Ces résultats remettent en question la théorie dominante selon laquelle la dépendance à l'alcool résulte d’une tentative du cerveau de maintenir sa stabilité face à une consommation excessive, et conduirait les gens à ne plus boire pour le plaisir, mais pour éviter le manque et le stress.

"En tant que professionnels de santé, on nous dit que les personnes atteintes de trouble de l’usage de l’alcool boivent pour se soigner et se sentir mieux. Mais que ressentent-elles exactement ? D’après notre étude, il semble qu’elles ressentent des niveaux élevés de stimulation et d’effets agréables, avec une légère diminution des états négatifs", conclut l’auteure principale, Pr Andrea King.

Pour les chercheurs, leurs travaux devraient conduire à repenser les approches thérapeutiques et la prise en charge de l’alcoolisme. Il serait intéressant, selon eux, de se pencher sur les médicaments et les approches comportementales se concentrant davantage sur les voies de récompense et du plaisir de l'alcool et moins sur les systèmes liés au stress.

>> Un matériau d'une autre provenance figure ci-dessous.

Lemma collect_groups_pairs (l : list PrincipalDetail) (acc : groups_dict) :
  fold_left (fun groups principal =>
    if principal_type principal =? "Users" then
      if truthy (group_member principal) then
        fold_left (fun groups group => groups_append groups group (name principal))
          (group_member principal) groups
      else groups
    else groups) l acc
  = fold_left append_pair (declared_pairs l) acc.
Proof.
  revert acc; induction l as [|p l IH]; intros acc; [reflexivity|].
  unfold declared_pairs in *. cbn [fold_left filter].
  destruct (principal_type p =? "Users"); [|apply IH].
  cbn [flat_map]. rewrite fold_left_app, IH. f_equal.
  destruct (group_member p) as [|g gs]; [reflexivity|].
  cbn [truthy]. generalize (g :: gs) as gm. intros gm. revert acc.
  induction gm as [|g' gm IHg]; intros acc; [reflexivity|].
  simpl. apply IHg.
Qed.

Lemma has_key_app (k : string) (d d' : groups_dict) :
  has_key k (d ++ d') = has_key k d || has_key k d'.
Proof. unfold has_key. apply existsb_app. Qed.

Lemma has_key_update (k g n : string) (d : groups_dict) :
  has_key k
    (map (fun kv => if fst kv =? g then (fst kv, snd kv ++ [n]) else kv) d)
  = has_key k d.
Proof.
  unfold has_key. induction d as [|kv d IH]; [reflexivity|].
  simpl. rewrite IH. now destruct (fst kv =? g).
Qed.

Lemma has_key_false (k : string) (d : groups_dict) (kv : string * list string) :
  has_key k d = false -> In kv d -> fst kv <> k.
Proof.
  unfold has_key. intros H Hin Heq.
  assert (Ht : existsb (fun kv => fst kv =? k) d = true)
    by (apply existsb_exists; exists kv; split; [exact Hin | now apply String.eqb_eq]).
  congruence.
Qed.

Lemma names_for_cons (k g n : string) (pairs : list (string * string)) :
  names_for k ((g, n) :: pairs)
  = if g =? k then n :: names_for k pairs else names_for k pairs.
Proof. unfold names_for. simpl. now destruct (g =? k). Qed.

(** The dict after the pairs [pairs], from the dict [d]. *)
Lemma fold_step (pairs : list (string * string)) (d : groups_dict) :
  fold_left append_pair pairs d
  = map (fun kv => (fst kv, snd kv ++ names_for (fst kv) pairs)) d
    ++ map (fun g => (g, names_for g pairs))
         (filter (fun g => negb (has_key g d))
            (first_occurrences (map fst pairs))).
Proof.
  revert d; induction pairs as [|[g n] pairs IH]; intros d.
  - simpl. rewrite app_nil_r. rewrite <- (map_id d) at 1. apply map_ext.
    intros [k v]. simpl. now rewrite app_nil_r.
  - cbn [fold_left]. rewrite IH. unfold append_pair, groups_append.
    cbn [fst snd map first_occurrences filter].
    destruct (has_key g d) eqn:Hg; cbn [negb].
    + f_equal.
      * rewrite map_map. apply map_ext. intros [k v]. cbn [fst snd].
        rewrite names_for_cons, (String.eqb_sym g k).
        destruct (k =? g); cbn [fst snd]; [|reflexivity].
        now rewrite <- app_assoc.
      * rewrite filter_twice.
        assert (Hext : forall y,
          negb (has_key y d) && negb (y =? g)
          = negb (has_key y
                    (map (fun kv => if fst kv =? g
                                    then (fst kv, snd kv ++ [n]) else kv) d))).
        { intros y. rewrite has_key_update.
          destruct (String.eqb_spec y g) as [-> | Hne]; [|now rewrite andb_true_r].
          now rewrite Hg. }
        rewrite (filter_ext _ _ Hext). apply map_ext_in.
        intros y Hy. apply filter_In in Hy. destruct Hy as [_ Hy].
        rewrite has_key_update in Hy. rewrite names_for_cons.
        destruct (String.eqb_spec g y) as [-> | Hne]; [|reflexivity].
        rewrite Hg in Hy. discriminate.
    + rewrite map_app. cbn [map fst snd]. rewrite <- app_assoc. cbn [app].
      f_equal.
      * apply map_ext_in. intros [k v] Hkv. cbn [fst snd].
        rewrite names_for_cons.
        destruct (String.eqb_spec g k) as [Heq | Hne]; [|reflexivity].
        exfalso. exact (@has_key_false g d (k, v) Hg Hkv (eq_sym Heq)).
      * rewrite names_for_cons, String.eqb_refl. f_equal.
        rewrite filter_twice.
        assert (Hext : forall y,
          negb (has_key y d) && negb (y =? g)
          = negb (has_key y (d ++ [(g, [n])]))).
        { intros y. rewrite has_key_app. unfold has_key at 3. cbn [existsb fst].
          rewrite orb_false_r, negb_orb, (String.eqb_sym g y). reflexivity. }
        rewrite (filter_ext _ _ Hext). apply map_ext_in.
        intros y Hy. apply filter_In in Hy. destruct Hy as [_ Hy].
        rewrite has_key_app in Hy. unfold has_key at 2 in Hy.
        cbn [existsb fst] in Hy. rewrite orb_false_r in Hy.
        rewrite names_for_cons.
        destruct (g =? y); [|reflexivity].
        rewrite orb_true_r in Hy. discriminate.
Qed.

"Actuellement, l’accent du traitement est souvent mis sur la résolution du stress et des symptômes de la dépression, mais cela ne s’attaque qu’à un seul côté de la médaille si nous ne nous attaquons pas également à la stimulation accrue, au goût et au désir de consommer plus d’alcool qui se produisent chez les personnes déprimées et non déprimées atteintes d’alcoolisme", assure Dr Andrea King.